Metabolômica, o estudo para identificar e quantificar pequenas moléculas e metabólitos presentes em uma amostra experimental, emergiu como uma importante ferramenta para investigar as atividades biológicas durante o desenvolvimento e doenças. As abordagens metabolômicas são amplamente utilizadas no estudo do câncer, nutrição/dieta, diabetes e outras condições fisiológicas e patológicas envolvendo processos metabólicos. Uma ferramenta vantajosa que auxilia no perfil metabolômico defendido neste artigo é a desorção/espectrometria de massa assistida por matriz /ionização (MALDI MSI). Sua capacidade de detectar metabólitos in situ sem rotulagem, modificações estruturais ou outros reagentes especializados, como os utilizados na imunossão, torna o MALDI MSI uma ferramenta única no avanço de metodologias relevantes no campo da metabolômica. Um processo adequado de preparação da amostra é fundamental para produzir resultados ideais e será o foco deste artigo.

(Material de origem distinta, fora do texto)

(** [manualLoad()]; [ok] answers the first confirmation. *)
Definition manualLoad (ok clear_ok : bool) : M unit :=
  let! confirmed :=
    confirm "Load saved document? Current unsaved changes will be lost." ok in
  if confirmed
  then
    loadSavedDocument clear_ok ;;
    let! savedDataString := localStorage_getItem STORAGE_KEY in
    if string_truthy savedDataString
    then
      let! savedData := parse (default EmptyString savedDataString) in
      let! timestamp := lift_result (get_prop savedData "timestamp") in
      alert ("✅ Loaded document from " +:+ show_date timestamp)
    else ret tt
  else ret tt.

(** [clearSavedDocument()] *)
Definition clearSavedDocument (ok : bool) : M unit :=
  let! confirmed := confirm "⚠️ Delete saved document? This cannot be undone." ok in
  if confirmed
  then localStorage_removeItem STORAGE_KEY ;;
       alert "Saved document deleted." ;;
       updateAutosaveStatus St_ready ;;
       console_log "🗑️ Saved document cleared"
  else ret tt.

(** [isLocalStorageAvailable()] *)
Definition isLocalStorageAvailable : M bool :=
  try_catch
    (localStorage_setItem "__localStorage_test__" "__localStorage_test__" ;;
     localStorage_removeItem "__localStorage_test__" ;;
     ret true)
    (fun e => console_warn ("⚠️ LocalStorage not available: " +:+ show_error e) ;;
              ret false).

(** [setupStorageListeners()]: the save and load buttons are part of the
    static page; the change listener is attached when the engine exists. *)
Definition setupStorageListeners : M unit :=
  console_log "✅ Save button listener attached" ;;
  console_log "✅ Load button listener attached" ;;
  let! w := get in
  match quill (vars w) with
  | Some _ =>
      quill_on AutosaveListener ;;
      console_log "✅ Storage listeners attached to Quill"
  | None =>
      console_error "❌ Quill editor not found. Make sure editor.js loads first." ;;
      console_error "   Try refreshing the page if this persists."
  end.

(** The three calls made once the engine is (supposed to be) ready. *)
Definition storage_start (clear_ok : bool) : M unit :=
  setupStorageListeners ;;
  loadSavedDocument clear_ok ;;
  updateAutosaveStatus St_ready.

(** The function storage.js hands to [setTimeout(..., 200)]. *)
Definition storage_init (clear_ok : bool) : M unit :=
  let! w := get in
  match quill (vars w) with
  | None =>
      console_warn "⚠️ Quill not ready yet, retrying in 500ms..." ;;
      let! _ := setTimeout (CbStorageInitRetry clear_ok) 500 in ret tt
  | Some _ => storage_start clear_ok
  end.

(** The top-level statements at the end of storage.js. *)
Definition storage_module_load : M unit :=
  let! available := isLocalStorageAvailable in
  (if negb available
   then alert "⚠️ LocalStorage is not available. Documents cannot be saved in this browser." ;;
        modify (upd_vars (set_isAutosaveEnabled false)) ;;
        updateAutosaveStatus St_error
   else ret tt) ;;
  console_log "💾 Storage module loaded successfully".

(** ** import.js: handing the converted document to the editor *)

(** [insertHtmlIntoQuill(html)]; [d] is what [quill.clipboard.convert(html)]
    returns. *)
Definition insertHtmlIntoQuill (d : Delta) : M unit :=
  let! w := get in
  match quill (vars w) with
  | None => throw (Error "Quill editor not available")
  | Some _ =>
      quill_setText "" ;;
      quill_setContents (delta_to_json d) ;;
      history_clear ;;
      (let! _ := setTimeout CbTriggerAutosave 500 in ret tt) ;;
      console_log "✅ Content inserted into editor"
  end.

(** The text of the alert [handleFileSelect] shows when the import fails. *)
Definition import_failure_message (error : js_error) : string :=
  "❌ Failed to import document." +:+ LF +:+ LF +:+
  "This could be due to:" +:+ LF +:+
  "• Corrupted file" +:+ LF +:+
  "• Unsupported DOCX format" +:+ LF +:+
  "• Password-protected document" +:+ LF +:+ LF +:+
  "Error: " +:+ message error.

(** The [try]/[catch] of [handleFileSelect] around the import; the reading
    and the conversion of the file have produced [d]. *)
Definition importDocx (d : Delta) : M unit :=
  try_catch
    (insertHtmlIntoQuill d ;;
     console_log "✅ Import complete" ;;
     alert "✅ Document imported successfully!")
    (fun error =>
       console_error ("❌ Import failed: " +:+ show_error error) ;;
       alert (import_failure_message error)).

(** ** export.js: the PDF pipeline *)

(** The PDF library as the handler uses it: [new jsPDF(...)] starts a document
    with one empty page, [addImage] draws on the current (last) page.  The
    handler never calls [addPage]. *)
Definition jsPDF_new : pdf_doc := mkPdf [[]].

Definition pdf_addImage (img : placed_image) (d : pdf_doc) : pdf_doc :=
  match List.rev (pages d) with
  | [] => mkPdf [[img]]
  | current :: earlier => mkPdf (List.rev earlier ++ [current ++ [img]])
  end.

Definition set_exportBtn (disabled : bool) (text : string) : M unit :=
  modify (upd_page (fun p => set_exportBtn_text text (set_exportBtn_disabled disabled p))).

(** [if (n && n.parentNode) document.body.removeChild(n)] *)
Definition remove_if_attached (n : nat) : M unit :=
  let! attached := has_parent n in
  if attached then removeChild n else ret tt.

(** The [catch (error)] block of the click handler. *)
Definition export_catch (error : js_error) (overlay wrapper : nat) : M unit :=
  console_error ("❌ Export failed: " +:+ show_error error) ;;
  alert ("Export failed: " +:+ message error) ;;
  remove_if_attached wrapper ;;
  remove_if_attached overlay ;;
  set_exportBtn false "📄 PDF".

(** The click handler up to its first [await]: the two guards, the busy
    state, the overlay and the wrapper, and the 1000 ms rendering pause.  No
    statement of this part throws. *)
Definition export_click (o : render_oracle) : M unit :=
  let! w := get in
  match quill (vars w) with
  | None => alert "Editor is not initialized."
  | Some q =>
      let textContent := trim (delta_text (contents q)) in
      if Nat.eqb (js_length textContent) 0
      then alert "⚠️ Document is empty. Please add content first."
      else
        set_exportBtn true "⏳ Exporting..." ;;
        console_log "📄 Starting PDF export..." ;;
        console_log ("📄 Content: " +:+ textContent) ;;
        let! overlay := createElement in
        appendChild overlay ;;
        let! wrapper := createElement in
        appendChild wrapper ;;
        console_log "✅ Content visible on screen" ;;
        let! _ := setTimeout (CbExportRendered o overlay wrapper) 1000 in
        ret tt
  end.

Metabólitos, intermediários ou produtos finais do metabolismo, incluindo nucleotídeos, amino ou ácidos orgânicos, lipídios, são componentes-chave para funções e processos biológicos. Metabolômica, o estudo dos metabólitos, permite a exploração de suas interações bioquímicas e a compreensão de seus papéis no contexto da pesquisa básica, translacional e clínica. Metabólitos estão fortemente associados aos fenótipos dos organismos e fornecem informações sobre atividades bioquímicas que ocorrem durante o metabolismo celular1. Portanto, além da genômica e da proteômica, a metabolômica surgiu como uma importante ferramenta na compreensão das condições fisiológicas e patológicas. Por exemplo, a metabolômica é usada para elucidar os mecanismos por trás das drogas existentes, bem como sua tolerância. No desenvolvimento de medicamentos, o metabolismo xenobiótico é útil na avaliação da atividade ou toxicidade de metabólitos entre espécies, o que mais tarde se traduz em apoiar a medicina personalizada2. Apesar da ampla aplicação da metabolômica, a imagem de metabólitos pode ser desafiadora devido à reatividade química dos metabólitos, heterogeneidade estrutural e ampla faixa de concentração3. No entanto, as concentrações de metabólitos labile, incluindo compostos de alta energia, glicose, lactato, glicóltico, pentose shunt pathway, e intermediários de ciclo TCA, fosfolipídios, neurotransmissores, compostos de sinalização, podem mudar em segundos e progredir ao longo de minutos quando enzimas teciduais estão ativas durante procedimentos de colheita de tecidos, como isquemia pós-morte na colheita cerebral4,5,6 . Para garantir a aquisição precisa de dados metabolômicos, a preparação adequada e cuidadosa da amostra é fundamental7,8. As plataformas estabelecidas atuais para medir metabólitos incluem RMN, ensaios enzimáticos e espectrometria de massa (incluindo cromatografia líquida e gasosa), a última das quais é discutida mais abaixo.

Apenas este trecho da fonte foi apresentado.